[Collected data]
***

(* ===== verification/MultiSigWallet.v ===== *)
(** * contracts/multisig-wallet: an M-of-N wallet with ordered execution

    State and operations of the [MultiSigWallet] contract
    (src/contracts/multisig-wallet/src/lib.rs). *)

From stdpp Require Import gmap strings list fin_maps.
From S2P Require Import Prelude Soroban.
Open Scope Z_scope.

(** ** Data *)

Definition MAX_SIGNERS : Z := 20.
Definition MAX_HISTORY_LIMIT : Z := 100.
Definition MAX_MEMO_LENGTH : Z := 128.
Definition DAY_SECONDS : Z := 86400.

Record WalletConfig := mkWalletConfig {
  wc_admin : Address;
  wc_required_confirmations : Z;
  wc_signer_count : Z;
  wc_daily_limit : Z;
  wc_next_tx_id : Z;
  wc_next_nonce : Z;
  wc_next_executable_nonce : Z;
}.

Record WalletTransaction := mkWalletTransaction {
  wt_tx_id : Z;
  wt_nonce : Z;
  wt_token : Address;
  wt_recipient : Address;
  wt_amount : Z;
  wt_submitted_by : Address;
  wt_executed : bool;
  wt_created_at : Z;
  wt_executed_at : Z;
  wt_memo : string;
}.

Record ExecutionReceipt := mkExecutionReceipt {
  xr_tx_id : Z;
  xr_nonce : Z;
  xr_token : Address;
  xr_recipient : Address;
  xr_amount : Z;
  xr_confirmation_count : Z;
  xr_executed_at : Z;
}.

Record State := mkState {
  Config : option WalletConfig;
  Signer : gmap Address bool;
  SignerList : option (list Address);
  Whitelist : gmap Address bool;
  Transaction : gmap Z WalletTransaction;
  Confirmations : gmap Z (list Address);
  ExecutionHistory : option (list Z);
  DailySpent : gmap (Address * Z) Z;
  ReentrancyLock : option bool;
}.

Inductive Event :=
| msig_init (admin : Address) (required signer_count : Z)
| msig_dep (from token : Address) (amount : Z)
| msig_sub (tx_id nonce : Z) (signer token recipient : Address) (amount : Z)
| msig_con (tx_id : Z) (signer : Address) (count : Z)
| msig_rev (tx_id : Z) (signer : Address) (count : Z)
| msig_exe (tx_id nonce : Z) (signer recipient : Address) (amount : Z)
| msig_add (admin new_signer : Address)
| msig_rem (admin signer : Address)
| msig_req (admin : Address) (required : Z)
| msig_lim (admin : Address) (daily_limit : Z)
| msig_wht (admin recipient : Address) (allowed : bool).

Ltac mred v ::= eval cbn [store ledger log Config Signer SignerList Whitelist Transaction
  Confirmations ExecutionHistory DailySpent ReentrancyLock wc_admin wc_required_confirmations
  wc_signer_count wc_daily_limit wc_next_tx_id wc_next_nonce wc_next_executable_nonce wt_tx_id
  wt_nonce wt_token wt_recipient wt_amount wt_submitted_by wt_executed wt_created_at
  wt_executed_at wt_memo] in v.

(** ** Vector helpers *)

Definition vec_contains_address (addresses : list Address) (needle : Address) : bool :=
  existsb (λ a, bool_decide (a = needle)) addresses.

(** The vector after the call, and whether the address was found. *)
Fixpoint remove_address (addresses : list Address) (needle : Address) : list Address * bool :=
  match addresses with
  | [] => ([], false)
  | a :: rest =>
      if bool_decide (a = needle) then (rest, true)
      else let '(rest', removed) := remove_address rest needle in (a :: rest', removed)
  end.

Section contract.
Context `{TokenHost}.

Local Abbreviation C := (M State Empty_set Event).

(** ** Internals *)

Definition config : C WalletConfig := o ← gets Config; expect o "Wallet not initialized".
Definition set_config (cfg : WalletConfig) : C () := modify (λ s, {| s with Config := Some cfg |}).
Definition signer_list : C (list Address) := gets (λ s, default [] (SignerList s)).
Definition history_ids : C (list Z) := gets (λ s, default [] (ExecutionHistory s)).

Definition load_transaction (tx_id : Z) : C WalletTransaction :=
  panic_if (tx_id =? 0) "Invalid transaction ID";;
  o ← gets (λ s, Transaction s !! tx_id);
  expect o "Transaction not found".

Definition confirmations (tx_id : Z) : C (list Address) :=
  load_transaction tx_id;;
  gets (λ s, default [] (Confirmations s !! tx_id)).

Definition is_signer_inner (address : Address) : C bool :=
  gets (λ s, default false (Signer s !! address)).
Definition is_whitelisted_inner (recipient : Address) : C bool :=
  gets (λ s, default false (Whitelist s !! recipient)).

Definition assert_admin (caller : Address) : C () :=
  cfg ← config;
  panic_if (bool_decide (caller ≠ wc_admin cfg)) "Unauthorized: caller is not admin".

Definition assert_signer (caller : Address) : C () :=
  b ← is_signer_inner caller;
  panic_if (negb b) "Caller is not signer".

Definition active_confirmation_count (confs : list Address) : C Z :=
  foldM (λ count signer,
    b ← is_signer_inner signer;
    if (b : bool) then expect (checked_add U32 count 1) "Confirmation count overflow"
    else mret count) 0 confs.

Definition validate_amount (amount : Z) : C () := panic_if (amount <=? 0) "Amount must be positive".
Definition validate_daily_limit (daily_limit : Z) : C () :=
  panic_if (daily_limit <=? 0) "Daily limit must be positive".
Definition validate_memo (memo : string) : C () :=
  panic_if (Z.of_nat (String.length memo) >? MAX_MEMO_LENGTH) "Memo exceeds maximum length".

Definition validate_signer_set (signers : list Address) (required_confirmations : Z) : C () :=
  panic_if (bool_decide (signers = [])) "At least one signer required";;
  panic_if (Z.of_nat (length signers) >? MAX_SIGNERS) "Too many signers";;
  panic_if ((required_confirmations =? 0) || (required_confirmations >? Z.of_nat (length signers)))
    "Invalid confirmation requirement";;
  foldM (λ seen signer,
    panic_if (vec_contains_address seen signer) "Duplicate signer";;
    mret (seen ++ [signer])) [] signers;;
  mret tt.

Definition enter_non_reentrant : C () :=
  locked ← gets (λ s, default false (ReentrancyLock s));
  panic_if locked "Reentrant call blocked";;
  modify (λ s, {| s with ReentrancyLock := Some true |}).
Definition exit_non_reentrant : C () := modify (λ s, {| s with ReentrancyLock := Some false |}).

Definition transfer_token (token from to : Address) (amount : Z) : C () :=
  enter_non_reentrant;;
  token_transfer token from to amount;;
  exit_non_reentrant.

Definition append_history (tx_id : Z) : C () :=
  history ← history_ids;
  modify (λ s, {| s with ExecutionHistory := Some (history ++ [tx_id]) |}).

Definition apply_daily_limit (tx : WalletTransaction) : C () :=
  b ← is_whitelisted_inner (wt_recipient tx);
  if (b : bool) then mret tt
  else
    cfg ← config;
    t ← now;
    let day_index := t `div` DAY_SECONDS in
    spent ← gets (λ s, default 0 (DailySpent s !! (wt_token tx, day_index)));
    new_spent ← expect (checked_add I128 spent (wt_amount tx)) "Daily spent overflow";
    panic_if (new_spent >? wc_daily_limit cfg) "Daily spending limit exceeded";;
    modify (λ s, {| s with DailySpent := <[(wt_token tx, day_index) := new_spent]> (DailySpent s) |}).

(** ** Entry points *)

Definition initialize (admin : Address) (signers : list Address)
    (required_confirmations daily_limit : Z) : C () :=
  c ← gets Config;
  panic_if (bool_decide (is_Some c)) "Already initialized";;
  require_auth admin;;
  validate_daily_limit daily_limit;;
  validate_signer_set signers required_confirmations;;
  foldM (λ _ a, modify (λ s, {| s with Signer := <[a := true]> (Signer s) |})) tt signers;;
  modify (λ s, {| s with SignerList := Some signers |});;
  modify (λ s, {| s with ExecutionHistory := Some [] |});;
  modify (λ s, {| s with ReentrancyLock := Some false |});;
  set_config {|
    wc_admin := admin;
    wc_required_confirmations := required_confirmations;
    wc_signer_count := Z.of_nat (length signers);
    wc_daily_limit := daily_limit;
    wc_next_tx_id := 1;
    wc_next_nonce := 1;
    wc_next_executable_nonce := 1 |};;
  publish (msig_init admin required_confirmations (Z.of_nat (length signers))).

Definition deposit (from token : Address) (amount : Z) : C () :=
  require_auth from;;
  validate_amount amount;;
  wallet ← self_address;
  transfer_token token from wallet amount;;
  publish (msig_dep from token amount).

Definition submit_transaction (signer token recipient : Address) (amount : Z) (memo : string) : C Z :=
  require_auth signer;;
  assert_signer signer;;
  validate_amount amount;;
  validate_memo memo;;
  cfg ← config;
  let tx_id := wc_next_tx_id cfg in
  let nonce := wc_next_nonce cfg in
  next_tx_id ← expect (checked_add U64 (wc_next_tx_id cfg) 1) "Tx ID overflow";
  next_nonce ← expect (checked_add U64 (wc_next_nonce cfg) 1) "Nonce overflow";
  t ← now;
  modify (λ s, {| s with Transaction := <[tx_id := {|
    wt_tx_id := tx_id; wt_nonce := nonce; wt_token := token; wt_recipient := recipient;
    wt_amount := amount; wt_submitted_by := signer; wt_executed := false; wt_created_at := t;
    wt_executed_at := 0; wt_memo := memo |}]> (Transaction s) |});;
  modify (λ s, {| s with Confirmations := <[tx_id := [signer]]> (Confirmations s) |});;
  set_config {| cfg with wc_next_tx_id := next_tx_id; wc_next_nonce := next_nonce |};;
  publish (msig_sub tx_id nonce signer token recipient amount);;
  mret tx_id.

Definition confirm_transaction (signer : Address) (tx_id : Z) : C Z :=
  require_auth signer;;
  assert_signer signer;;
  tx ← load_transaction tx_id;
  panic_if (wt_executed tx) "Transaction already executed";;
  confs ← confirmations tx_id;
  panic_if (vec_contains_address confs signer) "Transaction already confirmed by signer";;
  modify (λ s, {| s with Confirmations := <[tx_id := confs ++ [signer]]> (Confirmations s) |});;
  count ← active_confirmation_count (confs ++ [signer]);
  publish (msig_con tx_id signer count);;
  mret count.

Definition revoke_confirmation (signer : Address) (tx_id : Z) : C Z :=
  require_auth signer;;
  assert_signer signer;;
  tx ← load_transaction tx_id;
  panic_if (wt_executed tx) "Transaction already executed";;
  confs ← confirmations tx_id;
  let '(confs', removed) := remove_address confs signer in
  panic_if (negb removed) "Signer has not confirmed transaction";;
  modify (λ s, {| s with Confirmations := <[tx_id := confs']> (Confirmations s) |});;
  count ← active_confirmation_count confs';
  publish (msig_rev tx_id signer count);;
  mret count.

Definition execute_transaction (signer : Address) (tx_id : Z) : C ExecutionReceipt :=
  require_auth signer;;
  assert_signer signer;;
  cfg ← config;
  tx ← load_transaction tx_id;
  panic_if (wt_executed tx) "Transaction already executed";;
  panic_if (negb (wt_nonce tx =? wc_next_executable_nonce cfg)) "Transaction nonce is not next";;
  confs ← confirmations tx_id;
  confirmation_count ← active_confirmation_count confs;
  panic_if (confirmation_count <? wc_required_confirmations cfg) "Insufficient confirmations";;
  apply_daily_limit tx;;
  t ← now;
  modify (λ s, {| s with Transaction :=
    <[tx_id := {| tx with wt_executed := true; wt_executed_at := t |}]> (Transaction s) |});;
  next ← expect (checked_add U64 (wc_next_executable_nonce cfg) 1) "Executable nonce overflow";
  set_config {| cfg with wc_next_executable_nonce := next |};;
  wallet ← self_address;
  transfer_token (wt_token tx) wallet (wt_recipient tx) (wt_amount tx);;
  append_history tx_id;;
  publish (msig_exe tx_id (wt_nonce tx) signer (wt_recipient tx) (wt_amount tx));;
  mret {| xr_tx_id := tx_id; xr_nonce := wt_nonce tx; xr_token := wt_token tx;
          xr_recipient := wt_recipient tx; xr_amount := wt_amount tx;
          xr_confirmation_count := confirmation_count; xr_executed_at := t |}.

Definition add_signer (admin new_signer : Address) : C () :=
  require_auth admin;;
  assert_admin admin;;
  b ← is_signer_inner new_signer;
  panic_if b "Address is already signer";;
  signers ← signer_list;
  panic_if (Z.of_nat (length signers) >=? MAX_SIGNERS) "Maximum signer count reached";;
  let signers' := signers ++ [new_signer] in
  modify (λ s, {| s with Signer := <[new_signer := true]> (Signer s) |});;
  modify (λ s, {| s with SignerList := Some signers' |});;
  cfg ← config;
  set_config {| cfg with wc_signer_count := Z.of_nat (length signers') |};;
  publish (msig_add admin new_signer).

Definition remove_signer (admin signer : Address) : C () :=
  require_auth admin;;
  assert_admin admin;;
  b ← is_signer_inner signer;
  panic_if (negb b) "Address is not signer";;
  signers ← signer_list;
  let '(signers', _) := remove_address signers signer in
  panic_if (bool_decide (signers' = [])) "Cannot remove last signer";;
  cfg ← config;
  panic_if (wc_required_confirmations cfg >? Z.of_nat (length signers'))
    "Required confirmations exceed signer count";;
  modify (λ s, {| s with Signer := <[signer := false]> (Signer s) |});;
  modify (λ s, {| s with SignerList := Some signers' |});;
  set_config {| cfg with wc_signer_count := Z.of_nat (length signers') |};;
  publish (msig_rem admin signer).

Definition change_requirement (admin : Address) (required_confirmations : Z) : C () :=
  require_auth admin;;
  assert_admin admin;;
  cfg ← config;
  panic_if ((required_confirmations =? 0) || (required_confirmations >? wc_signer_count cfg))
    "Invalid confirmation requirement";;
  set_config {| cfg with wc_required_confirmations := required_confirmations |};;
  publish (msig_req admin required_confirmations).

Definition set_daily_limit (admin : Address) (daily_limit : Z) : C () :=
  require_auth admin;;
  assert_admin admin;;
  validate_daily_limit daily_limit;;
  cfg ← config;
  set_config {| cfg with wc_daily_limit := daily_limit |};;
  publish (msig_lim admin daily_limit).

Definition set_whitelist (admin recipient : Address) (allowed : bool) : C () :=
  require_auth admin;;
  assert_admin admin;;
  modify (λ s, {| s with Whitelist := <[recipient := allowed]> (Whitelist s) |});;
  publish (msig_wht admin recipient allowed).

(** ** Views *)

Definition confirmation_count (tx_id : Z) : C Z :=
  confs ← confirmations tx_id;
  active_confirmation_count confs.

Definition get_transaction_history (limit : Z) : C (list WalletTransaction) :=
  panic_if (limit >? MAX_HISTORY_LIMIT) "History limit too large";;
  history_ids ← history_ids;
  let len := Z.of_nat (length history_ids) in
  let start := if len >? limit then len - limit else 0 in
  foldM (λ history tx_id,
    tx ← load_transaction tx_id;
    mret (history ++ [tx])) [] (drop (Z.to_nat start) history_ids).

Definition daily_spent (token : Address) (day_index : Z) : C Z :=
  gets (λ s, default 0 (DailySpent s !! (token, day_index))).

End contract.

(** ** Entry points as calls *)

Inductive Call :=
| CInitialize (admin : Address) (signers : list Address) (required limit : Z)
| CDeposit (from token : Address) (amount : Z)
| CSubmit (signer token recipient : Address) (amount : Z) (memo : string)
| CConfirm (signer : Address) (tx_id : Z)
| CRevoke (signer : Address) (tx_id : Z)
| CExecute (signer : Address) (tx_id : Z)
| CAddSigner (admin signer : Address)
| CRemoveSigner (admin signer : Address)
| CChangeRequirement (admin : Address) (required : Z)
| CSetDailyLimit (admin : Address) (limit : Z)
| CSetWhitelist (admin recipient : Address) (allowed : bool).

Definition exec `{TokenHost} (c : Call) : M State Empty_set Event () :=
  match c with
  | CInitialize a s r l => initialize a s r l
  | CDeposit f t n => deposit f t n
  | CSubmit s t r n m => discard (submit_transaction s t r n m)
  | CConfirm s i => discard (confirm_transaction s i)
  | CRevoke s i => discard (revoke_confirmation s i)
  | CExecute s i => discard (execute_transaction s i)
  | CAddSigner a s => add_signer a s
  | CRemoveSigner a s => remove_signer a s
  | CChangeRequirement a r => change_requirement a r
  | CSetDailyLimit a l => set_daily_limit a l
  | CSetWhitelist a r b => set_whitelist a r b
  end.

(** The unsigned arguments of a call are non-negative, by their Rust types. *)
Definition call_ok (c : Call) : Prop :=
  match c with
  | CInitialize _ _ r _ | CChangeRequirement _ r => 0 ≤ r
  | _ => True
  end.

Definition deployed : State := mkState None ∅ None ∅ ∅ ∅ None ∅ None.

***

What you should do> Pull every line containing "CAddSigner" out of the records.

Written solution>
| CAddSigner (admin signer : Address)
  | CAddSigner a s => add_signer a s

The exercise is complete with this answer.